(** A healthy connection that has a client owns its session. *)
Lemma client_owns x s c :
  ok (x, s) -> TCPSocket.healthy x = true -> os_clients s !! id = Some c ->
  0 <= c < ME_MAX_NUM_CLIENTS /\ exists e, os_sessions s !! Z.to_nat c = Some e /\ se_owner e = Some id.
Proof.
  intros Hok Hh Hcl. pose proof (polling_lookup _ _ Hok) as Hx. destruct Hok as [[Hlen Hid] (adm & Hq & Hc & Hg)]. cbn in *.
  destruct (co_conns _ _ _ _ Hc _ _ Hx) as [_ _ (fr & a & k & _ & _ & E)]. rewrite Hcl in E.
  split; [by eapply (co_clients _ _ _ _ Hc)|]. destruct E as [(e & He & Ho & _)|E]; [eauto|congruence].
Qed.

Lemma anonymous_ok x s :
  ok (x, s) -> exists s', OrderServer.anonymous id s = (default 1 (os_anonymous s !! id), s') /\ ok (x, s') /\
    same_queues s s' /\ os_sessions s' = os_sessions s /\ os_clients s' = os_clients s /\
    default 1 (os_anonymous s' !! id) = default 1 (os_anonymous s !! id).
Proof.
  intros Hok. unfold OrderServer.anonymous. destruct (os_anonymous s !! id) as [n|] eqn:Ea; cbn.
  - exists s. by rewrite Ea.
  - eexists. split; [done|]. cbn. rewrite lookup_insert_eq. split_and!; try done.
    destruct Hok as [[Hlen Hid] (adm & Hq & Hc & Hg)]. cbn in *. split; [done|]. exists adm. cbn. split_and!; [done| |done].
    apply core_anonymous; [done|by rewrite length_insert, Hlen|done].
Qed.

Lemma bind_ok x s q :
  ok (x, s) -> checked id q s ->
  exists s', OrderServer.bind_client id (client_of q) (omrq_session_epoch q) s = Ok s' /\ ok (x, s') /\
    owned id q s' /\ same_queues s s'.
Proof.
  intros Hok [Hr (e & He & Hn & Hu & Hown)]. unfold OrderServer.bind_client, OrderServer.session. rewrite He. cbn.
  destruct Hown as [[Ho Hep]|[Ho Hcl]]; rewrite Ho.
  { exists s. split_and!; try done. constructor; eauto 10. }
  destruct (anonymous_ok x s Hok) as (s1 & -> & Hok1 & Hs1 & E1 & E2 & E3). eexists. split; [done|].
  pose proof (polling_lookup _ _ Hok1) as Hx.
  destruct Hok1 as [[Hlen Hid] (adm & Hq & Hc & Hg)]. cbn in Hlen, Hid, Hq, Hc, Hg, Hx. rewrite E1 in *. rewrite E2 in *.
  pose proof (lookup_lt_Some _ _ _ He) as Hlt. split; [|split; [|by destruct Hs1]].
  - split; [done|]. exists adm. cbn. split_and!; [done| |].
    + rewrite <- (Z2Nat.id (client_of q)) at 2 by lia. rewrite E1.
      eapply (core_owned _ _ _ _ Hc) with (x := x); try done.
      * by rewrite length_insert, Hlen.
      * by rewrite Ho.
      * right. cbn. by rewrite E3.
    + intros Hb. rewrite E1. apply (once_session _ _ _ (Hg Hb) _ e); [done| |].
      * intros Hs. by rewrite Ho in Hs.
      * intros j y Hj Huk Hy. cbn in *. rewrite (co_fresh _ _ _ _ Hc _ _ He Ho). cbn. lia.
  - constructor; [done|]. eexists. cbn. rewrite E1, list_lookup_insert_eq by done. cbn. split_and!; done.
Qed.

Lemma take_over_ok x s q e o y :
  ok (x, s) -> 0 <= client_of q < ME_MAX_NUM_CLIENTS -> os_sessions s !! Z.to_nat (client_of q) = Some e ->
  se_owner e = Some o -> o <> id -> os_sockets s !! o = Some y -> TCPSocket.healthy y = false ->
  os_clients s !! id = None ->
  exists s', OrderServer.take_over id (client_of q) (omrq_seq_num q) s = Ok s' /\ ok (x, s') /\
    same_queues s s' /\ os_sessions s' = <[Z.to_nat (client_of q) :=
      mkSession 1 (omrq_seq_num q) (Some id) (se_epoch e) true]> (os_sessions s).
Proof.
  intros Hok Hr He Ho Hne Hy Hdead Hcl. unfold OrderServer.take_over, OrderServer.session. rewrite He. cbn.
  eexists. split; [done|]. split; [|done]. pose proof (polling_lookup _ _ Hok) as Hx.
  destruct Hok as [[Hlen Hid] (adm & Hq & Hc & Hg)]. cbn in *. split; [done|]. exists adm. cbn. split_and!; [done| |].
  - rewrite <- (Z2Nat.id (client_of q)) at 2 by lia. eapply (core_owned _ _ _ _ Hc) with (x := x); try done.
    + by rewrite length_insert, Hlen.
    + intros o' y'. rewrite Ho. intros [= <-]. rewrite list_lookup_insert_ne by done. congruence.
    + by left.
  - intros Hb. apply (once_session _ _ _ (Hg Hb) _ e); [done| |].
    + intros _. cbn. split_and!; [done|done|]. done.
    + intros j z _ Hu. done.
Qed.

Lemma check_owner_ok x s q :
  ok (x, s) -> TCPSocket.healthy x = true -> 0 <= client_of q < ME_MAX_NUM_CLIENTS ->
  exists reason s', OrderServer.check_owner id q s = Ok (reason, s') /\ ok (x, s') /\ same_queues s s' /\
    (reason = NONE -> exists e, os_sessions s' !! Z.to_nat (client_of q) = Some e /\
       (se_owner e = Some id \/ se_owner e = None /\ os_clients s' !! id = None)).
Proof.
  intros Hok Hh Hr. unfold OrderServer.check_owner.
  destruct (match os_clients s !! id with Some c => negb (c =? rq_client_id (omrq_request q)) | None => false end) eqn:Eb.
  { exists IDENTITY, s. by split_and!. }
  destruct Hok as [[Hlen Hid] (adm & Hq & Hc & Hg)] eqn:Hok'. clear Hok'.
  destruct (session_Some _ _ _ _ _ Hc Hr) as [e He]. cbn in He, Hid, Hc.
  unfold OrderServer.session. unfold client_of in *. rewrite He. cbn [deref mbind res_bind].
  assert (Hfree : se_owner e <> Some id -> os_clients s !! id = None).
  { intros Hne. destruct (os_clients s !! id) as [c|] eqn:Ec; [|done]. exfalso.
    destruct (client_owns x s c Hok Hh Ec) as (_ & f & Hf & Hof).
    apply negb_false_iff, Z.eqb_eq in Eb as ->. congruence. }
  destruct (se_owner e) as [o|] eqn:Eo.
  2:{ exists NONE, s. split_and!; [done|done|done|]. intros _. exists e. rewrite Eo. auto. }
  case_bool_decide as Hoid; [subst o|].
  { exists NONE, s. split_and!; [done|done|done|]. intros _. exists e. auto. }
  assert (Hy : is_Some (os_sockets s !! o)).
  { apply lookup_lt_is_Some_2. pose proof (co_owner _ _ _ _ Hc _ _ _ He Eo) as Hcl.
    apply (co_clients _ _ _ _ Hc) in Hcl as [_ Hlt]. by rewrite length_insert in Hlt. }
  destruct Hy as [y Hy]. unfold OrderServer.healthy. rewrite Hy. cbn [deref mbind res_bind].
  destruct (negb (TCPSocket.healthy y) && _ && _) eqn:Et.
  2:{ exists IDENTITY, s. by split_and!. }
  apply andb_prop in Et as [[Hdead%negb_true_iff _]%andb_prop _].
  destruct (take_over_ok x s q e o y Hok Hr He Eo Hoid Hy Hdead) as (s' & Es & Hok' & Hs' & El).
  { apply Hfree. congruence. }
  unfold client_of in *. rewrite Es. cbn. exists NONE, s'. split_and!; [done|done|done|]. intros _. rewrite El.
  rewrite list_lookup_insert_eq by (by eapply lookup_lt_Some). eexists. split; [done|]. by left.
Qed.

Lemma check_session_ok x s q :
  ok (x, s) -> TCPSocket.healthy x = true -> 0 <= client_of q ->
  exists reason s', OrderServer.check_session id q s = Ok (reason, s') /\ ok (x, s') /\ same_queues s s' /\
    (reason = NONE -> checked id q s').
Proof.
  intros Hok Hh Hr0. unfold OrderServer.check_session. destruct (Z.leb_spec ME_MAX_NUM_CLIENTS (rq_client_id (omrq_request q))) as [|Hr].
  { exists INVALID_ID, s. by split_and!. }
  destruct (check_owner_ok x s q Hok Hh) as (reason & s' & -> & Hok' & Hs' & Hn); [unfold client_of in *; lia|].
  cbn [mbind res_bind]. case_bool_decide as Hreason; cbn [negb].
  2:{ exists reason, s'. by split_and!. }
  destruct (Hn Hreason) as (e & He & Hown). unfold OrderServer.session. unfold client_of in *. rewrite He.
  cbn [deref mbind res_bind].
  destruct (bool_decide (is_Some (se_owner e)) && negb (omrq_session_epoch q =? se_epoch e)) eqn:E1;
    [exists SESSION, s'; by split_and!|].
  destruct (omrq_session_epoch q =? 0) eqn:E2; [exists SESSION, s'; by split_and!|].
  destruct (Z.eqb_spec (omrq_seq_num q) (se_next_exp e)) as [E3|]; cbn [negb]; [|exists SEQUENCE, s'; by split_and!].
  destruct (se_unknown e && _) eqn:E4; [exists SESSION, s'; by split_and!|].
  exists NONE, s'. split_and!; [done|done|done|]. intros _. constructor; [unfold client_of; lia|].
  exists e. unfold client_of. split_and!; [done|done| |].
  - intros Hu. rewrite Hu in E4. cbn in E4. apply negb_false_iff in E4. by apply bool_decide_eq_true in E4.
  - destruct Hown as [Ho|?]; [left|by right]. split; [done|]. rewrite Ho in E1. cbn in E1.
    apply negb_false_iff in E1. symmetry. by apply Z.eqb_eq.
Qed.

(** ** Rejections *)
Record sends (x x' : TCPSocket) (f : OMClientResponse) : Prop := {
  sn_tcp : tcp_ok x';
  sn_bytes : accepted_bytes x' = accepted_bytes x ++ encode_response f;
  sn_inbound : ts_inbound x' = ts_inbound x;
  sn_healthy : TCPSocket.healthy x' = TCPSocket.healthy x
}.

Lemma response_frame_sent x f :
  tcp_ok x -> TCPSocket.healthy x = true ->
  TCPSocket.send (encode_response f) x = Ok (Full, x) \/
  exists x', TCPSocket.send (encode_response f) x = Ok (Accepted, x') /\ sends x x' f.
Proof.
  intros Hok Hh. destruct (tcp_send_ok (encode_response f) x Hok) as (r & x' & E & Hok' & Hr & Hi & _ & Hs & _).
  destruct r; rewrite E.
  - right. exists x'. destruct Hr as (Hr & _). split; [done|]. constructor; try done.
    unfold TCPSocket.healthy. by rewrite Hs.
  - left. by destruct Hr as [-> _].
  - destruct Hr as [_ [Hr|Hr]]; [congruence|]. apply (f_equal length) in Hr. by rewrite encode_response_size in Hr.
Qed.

* * *

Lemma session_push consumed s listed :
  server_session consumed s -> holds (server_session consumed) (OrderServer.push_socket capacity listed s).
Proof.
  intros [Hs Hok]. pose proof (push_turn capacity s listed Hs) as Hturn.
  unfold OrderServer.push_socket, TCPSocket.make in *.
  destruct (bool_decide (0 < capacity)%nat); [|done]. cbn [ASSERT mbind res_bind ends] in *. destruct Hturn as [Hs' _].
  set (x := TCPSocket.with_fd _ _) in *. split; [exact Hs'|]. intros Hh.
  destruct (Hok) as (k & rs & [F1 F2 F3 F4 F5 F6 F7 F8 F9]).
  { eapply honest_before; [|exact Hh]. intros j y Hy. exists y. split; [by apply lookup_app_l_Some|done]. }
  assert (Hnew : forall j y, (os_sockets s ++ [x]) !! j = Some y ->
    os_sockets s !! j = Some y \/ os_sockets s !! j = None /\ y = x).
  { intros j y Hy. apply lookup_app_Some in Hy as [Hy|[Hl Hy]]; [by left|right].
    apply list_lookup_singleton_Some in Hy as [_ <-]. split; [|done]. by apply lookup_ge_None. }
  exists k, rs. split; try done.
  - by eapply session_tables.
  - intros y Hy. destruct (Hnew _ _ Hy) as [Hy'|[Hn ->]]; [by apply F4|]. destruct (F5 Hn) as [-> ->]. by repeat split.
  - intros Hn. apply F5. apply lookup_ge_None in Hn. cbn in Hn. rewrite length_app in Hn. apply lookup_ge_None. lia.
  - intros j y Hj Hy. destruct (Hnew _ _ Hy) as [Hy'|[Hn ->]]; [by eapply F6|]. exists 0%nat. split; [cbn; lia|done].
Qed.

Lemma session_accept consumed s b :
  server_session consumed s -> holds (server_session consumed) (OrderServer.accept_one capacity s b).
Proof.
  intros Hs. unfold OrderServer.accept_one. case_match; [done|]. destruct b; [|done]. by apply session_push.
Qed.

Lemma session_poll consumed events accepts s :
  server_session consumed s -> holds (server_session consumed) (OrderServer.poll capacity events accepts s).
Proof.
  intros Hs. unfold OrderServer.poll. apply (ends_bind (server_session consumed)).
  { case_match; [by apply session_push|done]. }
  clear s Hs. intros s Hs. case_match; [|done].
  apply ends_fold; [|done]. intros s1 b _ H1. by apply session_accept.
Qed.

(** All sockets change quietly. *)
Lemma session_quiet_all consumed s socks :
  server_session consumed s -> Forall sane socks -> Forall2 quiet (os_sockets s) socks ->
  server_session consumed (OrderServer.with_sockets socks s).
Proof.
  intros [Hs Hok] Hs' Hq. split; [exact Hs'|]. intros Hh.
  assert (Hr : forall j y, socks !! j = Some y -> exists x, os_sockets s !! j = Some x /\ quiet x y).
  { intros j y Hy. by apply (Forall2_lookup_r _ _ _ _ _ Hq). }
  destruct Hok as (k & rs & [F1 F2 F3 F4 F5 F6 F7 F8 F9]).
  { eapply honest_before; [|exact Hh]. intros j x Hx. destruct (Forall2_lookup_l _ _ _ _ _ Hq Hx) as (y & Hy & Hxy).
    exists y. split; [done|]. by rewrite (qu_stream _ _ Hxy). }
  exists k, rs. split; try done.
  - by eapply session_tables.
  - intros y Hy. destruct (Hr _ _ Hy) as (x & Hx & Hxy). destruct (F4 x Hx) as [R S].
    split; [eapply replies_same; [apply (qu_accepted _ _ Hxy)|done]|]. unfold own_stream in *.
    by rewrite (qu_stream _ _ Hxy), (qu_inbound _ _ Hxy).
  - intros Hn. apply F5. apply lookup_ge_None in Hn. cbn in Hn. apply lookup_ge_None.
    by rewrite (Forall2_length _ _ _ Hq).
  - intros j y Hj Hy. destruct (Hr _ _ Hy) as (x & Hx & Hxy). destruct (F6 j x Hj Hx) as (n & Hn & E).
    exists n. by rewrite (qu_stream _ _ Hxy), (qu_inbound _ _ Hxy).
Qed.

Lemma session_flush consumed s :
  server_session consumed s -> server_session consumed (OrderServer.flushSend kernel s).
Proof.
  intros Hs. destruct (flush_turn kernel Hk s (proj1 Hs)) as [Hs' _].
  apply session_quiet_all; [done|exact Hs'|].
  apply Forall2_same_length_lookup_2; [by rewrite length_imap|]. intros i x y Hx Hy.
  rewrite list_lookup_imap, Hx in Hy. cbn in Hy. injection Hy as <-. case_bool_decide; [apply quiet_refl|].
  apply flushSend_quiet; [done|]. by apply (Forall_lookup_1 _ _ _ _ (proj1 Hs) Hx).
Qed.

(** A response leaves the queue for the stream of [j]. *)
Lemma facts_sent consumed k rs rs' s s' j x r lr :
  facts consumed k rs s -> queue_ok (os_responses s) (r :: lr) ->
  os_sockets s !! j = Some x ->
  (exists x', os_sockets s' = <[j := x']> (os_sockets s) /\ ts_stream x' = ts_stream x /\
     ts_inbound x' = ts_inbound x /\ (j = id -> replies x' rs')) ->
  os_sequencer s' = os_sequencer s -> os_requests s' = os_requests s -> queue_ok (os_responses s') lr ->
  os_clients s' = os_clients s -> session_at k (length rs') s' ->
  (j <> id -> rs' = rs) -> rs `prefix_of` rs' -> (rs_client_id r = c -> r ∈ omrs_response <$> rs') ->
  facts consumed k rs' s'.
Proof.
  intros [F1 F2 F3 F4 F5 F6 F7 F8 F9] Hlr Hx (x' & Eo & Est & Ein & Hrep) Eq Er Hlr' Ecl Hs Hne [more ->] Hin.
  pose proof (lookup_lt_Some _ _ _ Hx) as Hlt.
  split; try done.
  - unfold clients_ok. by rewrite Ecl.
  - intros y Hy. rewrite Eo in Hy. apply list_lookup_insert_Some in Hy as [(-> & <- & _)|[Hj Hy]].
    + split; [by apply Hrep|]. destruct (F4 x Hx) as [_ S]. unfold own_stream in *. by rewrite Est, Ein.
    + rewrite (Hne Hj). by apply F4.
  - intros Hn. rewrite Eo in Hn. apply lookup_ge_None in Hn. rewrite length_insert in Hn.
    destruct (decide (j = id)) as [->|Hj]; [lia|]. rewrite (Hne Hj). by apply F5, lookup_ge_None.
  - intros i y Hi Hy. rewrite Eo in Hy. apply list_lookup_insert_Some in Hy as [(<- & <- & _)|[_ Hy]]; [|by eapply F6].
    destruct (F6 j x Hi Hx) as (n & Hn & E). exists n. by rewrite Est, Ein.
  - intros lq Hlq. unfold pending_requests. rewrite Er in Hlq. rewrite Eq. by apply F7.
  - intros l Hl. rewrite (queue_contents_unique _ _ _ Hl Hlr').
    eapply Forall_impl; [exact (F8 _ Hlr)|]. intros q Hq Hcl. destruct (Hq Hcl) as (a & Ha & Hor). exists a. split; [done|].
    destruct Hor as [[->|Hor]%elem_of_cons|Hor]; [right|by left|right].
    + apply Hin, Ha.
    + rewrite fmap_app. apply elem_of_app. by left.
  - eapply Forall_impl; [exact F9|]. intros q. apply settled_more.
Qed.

# Work task:
Search the listing above for "accepts" and copy every line that holds it.

# Output for this task:
Lemma session_poll consumed events accepts s :
  server_session consumed s -> holds (server_session consumed) (OrderServer.poll capacity events accepts s).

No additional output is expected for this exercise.